The document is likely to be sent in the coming days, said the people on condition of anonymity because the process isn’t public. Companies can argue with the European Commission, the EU’s regulatory arm, in writing and at a closed-door hearing and seek to allay potential problems with concessions. According to the EU’s strict deadlines for deal reviews, any SO would need to be issued by the end of the month.

Linde and Praxair set hard limits on divestments when they first hashed out their merger plan, capping what they would sell and fixing an October deadline to get antitrust approvals. Combined, the assets can’t have more than 3.7 billion euros ($4.4 billion) in annual sales or earnings before interest, depreciation and amortization of 1.1 billion euros.

Asset Sales

Munich-based Linde is making progress on asset sales that it will need to sell to win regulatory approval, Chief Executive Officer Aldo Belloni said earlier this month. The deal’s biggest hurdle is the EU merger review, which currently has an Aug. 9 deadline that can be extended. Opposition from the Brussels-based watchdog has forced companies to abandon deals or sacrifice more assets than planned.

Linde representatives and the Brussels-based commission declined to comment. Danbury, Connecticut-based Praxair didn’t immediately respond to a request for comment.

Linde shares were down 0.5 percent to 198.30 euros at 3:18 p.m in Frankfurt trading, after falling as much as 1 percent.

While an SO is often a sign of difficult negotiations with regulators, some companies wait for regulators to issue the complaint before trying to address their concerns. The specifics in the documents can make it easier for companies to tailor concessions that will appease EU officials.

An SO sent out to Bayer gave the German chemical giant a better idea of the EU’s potential concerns over its $66 billion takeover of Monsanto Co., which was cleared with concessions earlier this year.

Three Providers

The commission warned in February that combining Praxair and Linde would cut down major providers in Europe for gases such as oxygen and helium to just three.
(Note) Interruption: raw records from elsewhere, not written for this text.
(** X16.  For a readable file with no record in the cache or in the
    table, [MetadataManager.read_metadata] returns a default record: the
    path, the status [Indexed], the size of the file, and three successive
    readings of the clock.  The record is not stored: the table and the
    cache are what they were. *)
Theorem read_metadata_of_an_unknown_file_is_a_default
    (st : Obj MetadataModel.t) (file_path : string) (f : FileStat) :
  files (world st) !! file_path = Some f ->
  AccessChecks.may_read file_path = true ->
  MetadataModel.metadata_cache (self st) !! file_path = None ->
  "file_path" ∈ columns (MetadataModel.metadata_df (self st)) ->
  Rows.count_path file_path (MetadataModel.metadata_df (self st)) = 0%nat ->
  let call := ManagerReads.read_metadata file_path st in
  let now := clock (world st) in
  let n := clock_reads (world st) in
  call.1 = Ok (Some (list_to_map
                       [ ("file_path", VStr file_path);
                         ("created_date", VTime (now n));
                         ("modified_date", VTime (now (S n)));
                         ("last_indexed", VTime (now (S (S n))));
                         ("status", VStr "Indexed");
                         ("file_size", VInt (st_size f)) ])) /\
  self call.2 = self st /\
  clock_reads (world call.2) = S (S (S n)).
Proof.
  intros Hf Hr Hm Hc Hn call now n.
  assert (call = (Ok (Some (list_to_map
                       [ ("file_path", VStr file_path);
                         ("created_date", VTime (now n));
                         ("modified_date", VTime (now (S n)));
                         ("last_indexed", VTime (now (S (S n))));
                         ("status", VStr "Indexed");
                         ("file_size", VInt (st_size f)) ])),
                  on_world tick (on_world tick (on_world tick st)))) as ->;
    [|done].
  unfold call, ManagerReads.read_metadata, try_except.
  unfold mbind at 1, M_bind at 1.
  unfold AccessChecks.safe_read_operation, try_except, gets.
  rewrite Hf, Hr, bool_decide_eq_true_2 by done. cbn [andb negb].
  unfold mbind, M_bind, MetadataModel.the_df, gets, lift, getitem.
  rewrite Hm. cbn [fst snd]. rewrite decide_True by done.
  rewrite Reading.rows_select_eq.
  unfold Rows.count_path in Hn. apply length_zero_iff_nil in Hn. rewrite Hn.
  unfold ManagerReads.create_default_metadata, mbind, M_bind, gets, datetime_now.
  cbn [fst snd on_world world files tick clock clock_reads].
  rewrite Hf, bool_decide_eq_true_2 by done. unfold getsize.
  cbn [on_world world files tick]. rewrite Hf. done.
Qed.

(** X17.  After [MetadataManager.update_metadata] on a writable path of
    a readable file, [read_metadata] for that path returns the record that
    was given, with [modified_date] stamped and [file_path] set, and
    changes nothing. *)
Theorem read_metadata_after_manager_update
    (st : Obj MetadataModel.t) (file_path : string) (metadata : row) :
  AccessSafety.is_protected_path (MetadataModel.safety (self st)) file_path
    = false ->
  "file_path" ∈ columns (MetadataModel.metadata_df (self st)) ->
  is_Some (files (world st) !! file_path) ->
  AccessChecks.may_read file_path = true ->
  let st' := (MetadataManager.update_metadata file_path metadata st).2 in
  ManagerReads.read_metadata file_path st'
  = (Ok (Some (<["file_path" := VStr file_path]>
                 (<["modified_date" :=
                      VTime (clock (world st) (clock_reads (world st)))]>
                    metadata))),
     st').
Proof.
  intros Hp Hc Hf Hr st'.
  assert (files (world st') = files (world st) /\
          MetadataModel.metadata_cache (self st') !! file_path
          = Some (Effects.manager_stamped file_path st metadata)) as [Hfiles Hcache].
  { unfold st'. rewrite Records.manager_update_metadata_run by done.
    rewrite Records.save_database_run. cbn [snd on_world self world files set_excel_file].
    rewrite Records.manager_backup_run.
    cbn [snd BackupDir.with_backups on_world self world files set_backup_files tick
      Effects.manager_updated on_self
      MetadataModel.metadata_cache MetadataModel.set_metadata_cache].
    by rewrite lookup_insert_eq. }
  unfold ManagerReads.read_metadata, try_except.
  unfold mbind at 1, M_bind at 1.
  unfold AccessChecks.safe_read_operation, try_except, gets.
  rewrite Hfiles, Hr, bool_decide_eq_true_2 by done. cbn [andb negb].
  unfold mbind, M_bind, gets. by rewrite Hcache.
Qed.

End ManagerReading.

(** ** The steps of a search *)

Section SearchSteps.
Context `{Unicode} `{Path} `{Re.Engine} `{Host} `{SearchModel.Repr}.

(** X18.  Whatever the criteria (patterns the engine refuses and
    columns that are not there included), [search_metadata] returns a
    table whose rows are rows of the table of the store, in their order,
    with its columns or with none at all; it changes neither the store
    nor the spreadsheet, the backups or the files. *)
Theorem search_metadata_returns_rows_of_the_table
    (st : Obj MetadataModel.t)
    (search_terms : list (string * MetadataModel.criterion)) :
  let df := MetadataModel.metadata_df (self st) in
  let call := MetadataModel.search_metadata search_terms st in
  exists result,
    call.1 = Ok result /\
    rows result `sublist_of` rows df /\
    (columns result = columns df \/ result = Pd.empty) /\
    self call.2 = self st /\
    files (world call.2) = files (world st) /\
    excel_file (world call.2) = excel_file (world st) /\
    backup_files (world call.2) = backup_files (world st).
Proof.
  intros df call. unfold call, MetadataModel.search_metadata, try_except,
    mbind, M_bind, MetadataModel.the_df, gets, lift. fold df.
  destruct (MetadataModel.search_loop df search_terms) as [result|e] eqn:Hl.
  - exists result. apply Narrowing.search_loop_sublist in Hl as [Hl1 Hl2].
    cbn. repeat split; auto.
  - exists Pd.empty. cbn. repeat split; auto. apply sublist_nil_l.
Qed.

(** X19.  [_apply_filters], when the columns named by the filters it
    applies exist, returns the rows that pass every filter, in their
    order, with the columns of the table: a filter whose value is empty or
    is ["All"] passes every row, a list passes the rows whose cell is in
    the list, any other value the rows whose cell equals it. *)
Theorem apply_filters_keeps_the_rows_passing_every_filter
    (df : DataFrame) (filters : list (string * MetadataModel.criterion)) :
  (forall field value,
     (field, value) ∈ filters ->
     MetadataModel.criterion_truthy value = true ->
     value <> MetadataModel.Scalar (VStr "All") ->
     field ∈ columns df) ->
  SearchModel._apply_filters df filters
  = Ok {| columns := columns df;
          rows := filter (fun r => forallb (Answer.passes r) filters = true)
                         (rows df) |}.
Proof.
  intros Hc. unfold SearchModel._apply_filters. case_bool_decide as He.
  - subst. cbn [mret exc_ret forallb]. rewrite ListFacts.filter_all by done.
    by destruct df.
  - by apply Answering.filter_loop_run.
Qed.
The new company may have the power to increase prices and coordinate supplies with its only two main rivals, Air Liquide SA and Air Products & Chemicals Inc., it said. Regulators saw no signs that any new companies would emerge to compete with these four firms.

Linde and Praxair have a self-imposed Oct. 24 deadline for all approvals. The firms have started the sale of European and U.S. assets worth about $8 billion, people familiar with the matter have said.

Interest for the assets have come from competitors Air Liquide, Air Products, Germany’s Messer Group GmbH, as well as Taiyo Nippon Sanso Corp.’s gas unit, people familiar with the matter said in March. Also interested are private equity groups including KKR & CO. and Carlyle Group LP, the people said. Buyout Firm CVC Capital partners is working with Messer, they said.